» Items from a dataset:
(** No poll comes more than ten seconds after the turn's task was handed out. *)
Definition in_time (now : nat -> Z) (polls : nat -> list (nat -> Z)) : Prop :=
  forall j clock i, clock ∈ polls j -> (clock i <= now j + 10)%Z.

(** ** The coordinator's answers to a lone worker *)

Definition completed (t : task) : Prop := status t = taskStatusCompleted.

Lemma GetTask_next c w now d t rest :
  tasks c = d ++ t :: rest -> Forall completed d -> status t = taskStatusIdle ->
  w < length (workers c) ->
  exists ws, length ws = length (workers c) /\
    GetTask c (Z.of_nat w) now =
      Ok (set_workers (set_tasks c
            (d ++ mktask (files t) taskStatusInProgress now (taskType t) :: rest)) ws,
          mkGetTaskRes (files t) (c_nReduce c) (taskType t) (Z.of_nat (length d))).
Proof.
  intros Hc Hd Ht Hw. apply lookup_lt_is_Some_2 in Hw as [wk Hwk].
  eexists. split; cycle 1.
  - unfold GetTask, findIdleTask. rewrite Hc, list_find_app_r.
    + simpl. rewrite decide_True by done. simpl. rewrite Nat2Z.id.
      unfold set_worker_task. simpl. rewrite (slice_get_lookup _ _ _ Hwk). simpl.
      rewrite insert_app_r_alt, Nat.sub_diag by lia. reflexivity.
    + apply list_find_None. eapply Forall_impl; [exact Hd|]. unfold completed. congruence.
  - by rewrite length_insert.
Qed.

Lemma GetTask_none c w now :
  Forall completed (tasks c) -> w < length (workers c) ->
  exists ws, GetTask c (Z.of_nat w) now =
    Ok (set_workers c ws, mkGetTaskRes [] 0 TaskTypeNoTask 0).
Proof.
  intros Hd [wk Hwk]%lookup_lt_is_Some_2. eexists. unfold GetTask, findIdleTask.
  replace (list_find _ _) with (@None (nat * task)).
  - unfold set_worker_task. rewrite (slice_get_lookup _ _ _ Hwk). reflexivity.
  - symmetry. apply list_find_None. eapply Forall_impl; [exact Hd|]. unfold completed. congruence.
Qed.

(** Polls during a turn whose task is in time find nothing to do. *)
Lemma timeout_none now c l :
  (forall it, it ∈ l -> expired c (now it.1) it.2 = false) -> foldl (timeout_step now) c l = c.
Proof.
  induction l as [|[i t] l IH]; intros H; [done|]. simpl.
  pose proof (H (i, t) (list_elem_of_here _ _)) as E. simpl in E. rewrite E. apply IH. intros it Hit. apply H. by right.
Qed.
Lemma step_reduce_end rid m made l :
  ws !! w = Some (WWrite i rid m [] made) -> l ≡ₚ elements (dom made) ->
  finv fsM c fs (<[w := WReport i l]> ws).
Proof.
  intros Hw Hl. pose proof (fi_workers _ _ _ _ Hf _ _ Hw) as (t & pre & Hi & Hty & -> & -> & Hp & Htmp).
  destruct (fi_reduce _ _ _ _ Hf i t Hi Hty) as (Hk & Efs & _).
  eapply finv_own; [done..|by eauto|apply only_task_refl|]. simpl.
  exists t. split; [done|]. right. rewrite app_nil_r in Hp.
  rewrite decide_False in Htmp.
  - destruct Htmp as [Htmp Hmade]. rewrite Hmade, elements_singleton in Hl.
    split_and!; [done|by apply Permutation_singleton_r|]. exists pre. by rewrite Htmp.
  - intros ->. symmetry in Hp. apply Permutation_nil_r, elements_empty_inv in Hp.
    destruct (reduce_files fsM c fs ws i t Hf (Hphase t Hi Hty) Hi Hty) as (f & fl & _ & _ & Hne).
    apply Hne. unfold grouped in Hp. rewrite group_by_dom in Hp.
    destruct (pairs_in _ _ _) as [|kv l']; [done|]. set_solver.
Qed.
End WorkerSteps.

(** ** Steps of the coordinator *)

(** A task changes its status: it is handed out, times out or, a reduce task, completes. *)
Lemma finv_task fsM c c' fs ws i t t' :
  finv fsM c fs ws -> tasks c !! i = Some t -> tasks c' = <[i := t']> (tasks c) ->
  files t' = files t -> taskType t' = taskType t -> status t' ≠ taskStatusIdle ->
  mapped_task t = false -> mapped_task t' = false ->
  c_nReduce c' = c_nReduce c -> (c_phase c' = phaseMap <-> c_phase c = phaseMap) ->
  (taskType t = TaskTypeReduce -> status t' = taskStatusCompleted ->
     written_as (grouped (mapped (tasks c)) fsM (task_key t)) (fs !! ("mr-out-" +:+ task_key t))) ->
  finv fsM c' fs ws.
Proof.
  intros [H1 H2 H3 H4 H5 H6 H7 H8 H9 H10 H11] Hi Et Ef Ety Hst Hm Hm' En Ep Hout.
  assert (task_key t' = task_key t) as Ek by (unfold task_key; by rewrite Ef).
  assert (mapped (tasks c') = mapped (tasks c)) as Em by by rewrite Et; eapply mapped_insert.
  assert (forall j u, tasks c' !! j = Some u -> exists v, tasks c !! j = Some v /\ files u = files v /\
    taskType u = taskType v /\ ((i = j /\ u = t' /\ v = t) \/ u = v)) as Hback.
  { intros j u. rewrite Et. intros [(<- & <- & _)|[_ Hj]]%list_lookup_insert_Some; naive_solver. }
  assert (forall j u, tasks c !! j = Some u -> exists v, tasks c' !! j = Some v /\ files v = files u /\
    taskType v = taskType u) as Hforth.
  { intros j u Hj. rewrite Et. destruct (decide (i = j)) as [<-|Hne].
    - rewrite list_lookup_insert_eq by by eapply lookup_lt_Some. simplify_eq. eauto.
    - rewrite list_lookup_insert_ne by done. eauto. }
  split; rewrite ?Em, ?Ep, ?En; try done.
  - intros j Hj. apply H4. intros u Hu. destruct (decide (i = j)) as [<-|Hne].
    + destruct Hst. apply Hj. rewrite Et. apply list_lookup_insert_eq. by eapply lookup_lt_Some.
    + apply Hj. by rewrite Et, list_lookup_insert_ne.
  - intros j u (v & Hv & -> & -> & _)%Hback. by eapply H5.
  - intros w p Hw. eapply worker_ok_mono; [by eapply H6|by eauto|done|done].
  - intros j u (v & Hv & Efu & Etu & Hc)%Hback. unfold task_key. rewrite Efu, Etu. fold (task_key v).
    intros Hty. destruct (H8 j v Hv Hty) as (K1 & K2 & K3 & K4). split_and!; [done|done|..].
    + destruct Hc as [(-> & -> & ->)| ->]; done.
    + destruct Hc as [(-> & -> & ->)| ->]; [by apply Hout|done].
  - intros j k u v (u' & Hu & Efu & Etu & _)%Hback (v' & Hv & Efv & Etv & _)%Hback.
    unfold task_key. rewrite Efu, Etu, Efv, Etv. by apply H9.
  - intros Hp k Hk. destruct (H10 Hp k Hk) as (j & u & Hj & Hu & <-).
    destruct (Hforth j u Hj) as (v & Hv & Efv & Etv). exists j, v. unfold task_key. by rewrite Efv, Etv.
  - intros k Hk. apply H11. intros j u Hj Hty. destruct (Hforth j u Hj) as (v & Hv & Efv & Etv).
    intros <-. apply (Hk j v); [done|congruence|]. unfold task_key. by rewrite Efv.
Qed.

» Task requirements: The records above are to be restated word for word, in full.

» Task result:
(** No poll comes more than ten seconds after the turn's task was handed out. *)
Definition in_time (now : nat -> Z) (polls : nat -> list (nat -> Z)) : Prop :=
  forall j clock i, clock ∈ polls j -> (clock i <= now j + 10)%Z.

(** ** The coordinator's answers to a lone worker *)

Definition completed (t : task) : Prop := status t = taskStatusCompleted.

Lemma GetTask_next c w now d t rest :
  tasks c = d ++ t :: rest -> Forall completed d -> status t = taskStatusIdle ->
  w < length (workers c) ->
  exists ws, length ws = length (workers c) /\
    GetTask c (Z.of_nat w) now =
      Ok (set_workers (set_tasks c
            (d ++ mktask (files t) taskStatusInProgress now (taskType t) :: rest)) ws,
          mkGetTaskRes (files t) (c_nReduce c) (taskType t) (Z.of_nat (length d))).
Proof.
  intros Hc Hd Ht Hw. apply lookup_lt_is_Some_2 in Hw as [wk Hwk].
  eexists. split; cycle 1.
  - unfold GetTask, findIdleTask. rewrite Hc, list_find_app_r.
    + simpl. rewrite decide_True by done. simpl. rewrite Nat2Z.id.
      unfold set_worker_task. simpl. rewrite (slice_get_lookup _ _ _ Hwk). simpl.
      rewrite insert_app_r_alt, Nat.sub_diag by lia. reflexivity.
    + apply list_find_None. eapply Forall_impl; [exact Hd|]. unfold completed. congruence.
  - by rewrite length_insert.
Qed.

Lemma GetTask_none c w now :
  Forall completed (tasks c) -> w < length (workers c) ->
  exists ws, GetTask c (Z.of_nat w) now =
    Ok (set_workers c ws, mkGetTaskRes [] 0 TaskTypeNoTask 0).
Proof.
  intros Hd [wk Hwk]%lookup_lt_is_Some_2. eexists. unfold GetTask, findIdleTask.
  replace (list_find _ _) with (@None (nat * task)).
  - unfold set_worker_task. rewrite (slice_get_lookup _ _ _ Hwk). reflexivity.
  - symmetry. apply list_find_None. eapply Forall_impl; [exact Hd|]. unfold completed. congruence.
Qed.

(** Polls during a turn whose task is in time find nothing to do. *)
Lemma timeout_none now c l :
  (forall it, it ∈ l -> expired c (now it.1) it.2 = false) -> foldl (timeout_step now) c l = c.
Proof.
  induction l as [|[i t] l IH]; intros H; [done|]. simpl.
  pose proof (H (i, t) (list_elem_of_here _ _)) as E. simpl in E. rewrite E. apply IH. intros it Hit. apply H. by right.
Qed.
Lemma step_reduce_end rid m made l :
  ws !! w = Some (WWrite i rid m [] made) -> l ≡ₚ elements (dom made) ->
  finv fsM c fs (<[w := WReport i l]> ws).
Proof.
  intros Hw Hl. pose proof (fi_workers _ _ _ _ Hf _ _ Hw) as (t & pre & Hi & Hty & -> & -> & Hp & Htmp).
  destruct (fi_reduce _ _ _ _ Hf i t Hi Hty) as (Hk & Efs & _).
  eapply finv_own; [done..|by eauto|apply only_task_refl|]. simpl.
  exists t. split; [done|]. right. rewrite app_nil_r in Hp.
  rewrite decide_False in Htmp.
  - destruct Htmp as [Htmp Hmade]. rewrite Hmade, elements_singleton in Hl.
    split_and!; [done|by apply Permutation_singleton_r|]. exists pre. by rewrite Htmp.
  - intros ->. symmetry in Hp. apply Permutation_nil_r, elements_empty_inv in Hp.
    destruct (reduce_files fsM c fs ws i t Hf (Hphase t Hi Hty) Hi Hty) as (f & fl & _ & _ & Hne).
    apply Hne. unfold grouped in Hp. rewrite group_by_dom in Hp.
    destruct (pairs_in _ _ _) as [|kv l']; [done|]. set_solver.
Qed.
End WorkerSteps.

(** ** Steps of the coordinator *)

(** A task changes its status: it is handed out, times out or, a reduce task, completes. *)
Lemma finv_task fsM c c' fs ws i t t' :
  finv fsM c fs ws -> tasks c !! i = Some t -> tasks c' = <[i := t']> (tasks c) ->
  files t' = files t -> taskType t' = taskType t -> status t' ≠ taskStatusIdle ->
  mapped_task t = false -> mapped_task t' = false ->
  c_nReduce c' = c_nReduce c -> (c_phase c' = phaseMap <-> c_phase c = phaseMap) ->
  (taskType t = TaskTypeReduce -> status t' = taskStatusCompleted ->
     written_as (grouped (mapped (tasks c)) fsM (task_key t)) (fs !! ("mr-out-" +:+ task_key t))) ->
  finv fsM c' fs ws.
Proof.
  intros [H1 H2 H3 H4 H5 H6 H7 H8 H9 H10 H11] Hi Et Ef Ety Hst Hm Hm' En Ep Hout.
  assert (task_key t' = task_key t) as Ek by (unfold task_key; by rewrite Ef).
  assert (mapped (tasks c') = mapped (tasks c)) as Em by by rewrite Et; eapply mapped_insert.
  assert (forall j u, tasks c' !! j = Some u -> exists v, tasks c !! j = Some v /\ files u = files v /\
    taskType u = taskType v /\ ((i = j /\ u = t' /\ v = t) \/ u = v)) as Hback.
  { intros j u. rewrite Et. intros [(<- & <- & _)|[_ Hj]]%list_lookup_insert_Some; naive_solver. }
  assert (forall j u, tasks c !! j = Some u -> exists v, tasks c' !! j = Some v /\ files v = files u /\
    taskType v = taskType u) as Hforth.
  { intros j u Hj. rewrite Et. destruct (decide (i = j)) as [<-|Hne].
    - rewrite list_lookup_insert_eq by by eapply lookup_lt_Some. simplify_eq. eauto.
    - rewrite list_lookup_insert_ne by done. eauto. }
  split; rewrite ?Em, ?Ep, ?En; try done.
  - intros j Hj. apply H4. intros u Hu. destruct (decide (i = j)) as [<-|Hne].
    + destruct Hst. apply Hj. rewrite Et. apply list_lookup_insert_eq. by eapply lookup_lt_Some.
    + apply Hj. by rewrite Et, list_lookup_insert_ne.
  - intros j u (v & Hv & -> & -> & _)%Hback. by eapply H5.
  - intros w p Hw. eapply worker_ok_mono; [by eapply H6|by eauto|done|done].
  - intros j u (v & Hv & Efu & Etu & Hc)%Hback. unfold task_key. rewrite Efu, Etu. fold (task_key v).
    intros Hty. destruct (H8 j v Hv Hty) as (K1 & K2 & K3 & K4). split_and!; [done|done|..].
    + destruct Hc as [(-> & -> & ->)| ->]; done.
    + destruct Hc as [(-> & -> & ->)| ->]; [by apply Hout|done].
  - intros j k u v (u' & Hu & Efu & Etu & _)%Hback (v' & Hv & Efv & Etv & _)%Hback.
    unfold task_key. rewrite Efu, Etu, Efv, Etv. by apply H9.
  - intros Hp k Hk. destruct (H10 Hp k Hk) as (j & u & Hj & Hu & <-).
    destruct (Hforth j u Hj) as (v & Hv & Efv & Etv). exists j, v. unfold task_key. by rewrite Efv, Etv.
  - intros k Hk. apply H11. intros j u Hj Hty. destruct (Hforth j u Hj) as (v & Hv & Efv & Etv).
    intros <-. apply (Hk j v); [done|congruence|]. unfold task_key. by rewrite Efv.
Qed.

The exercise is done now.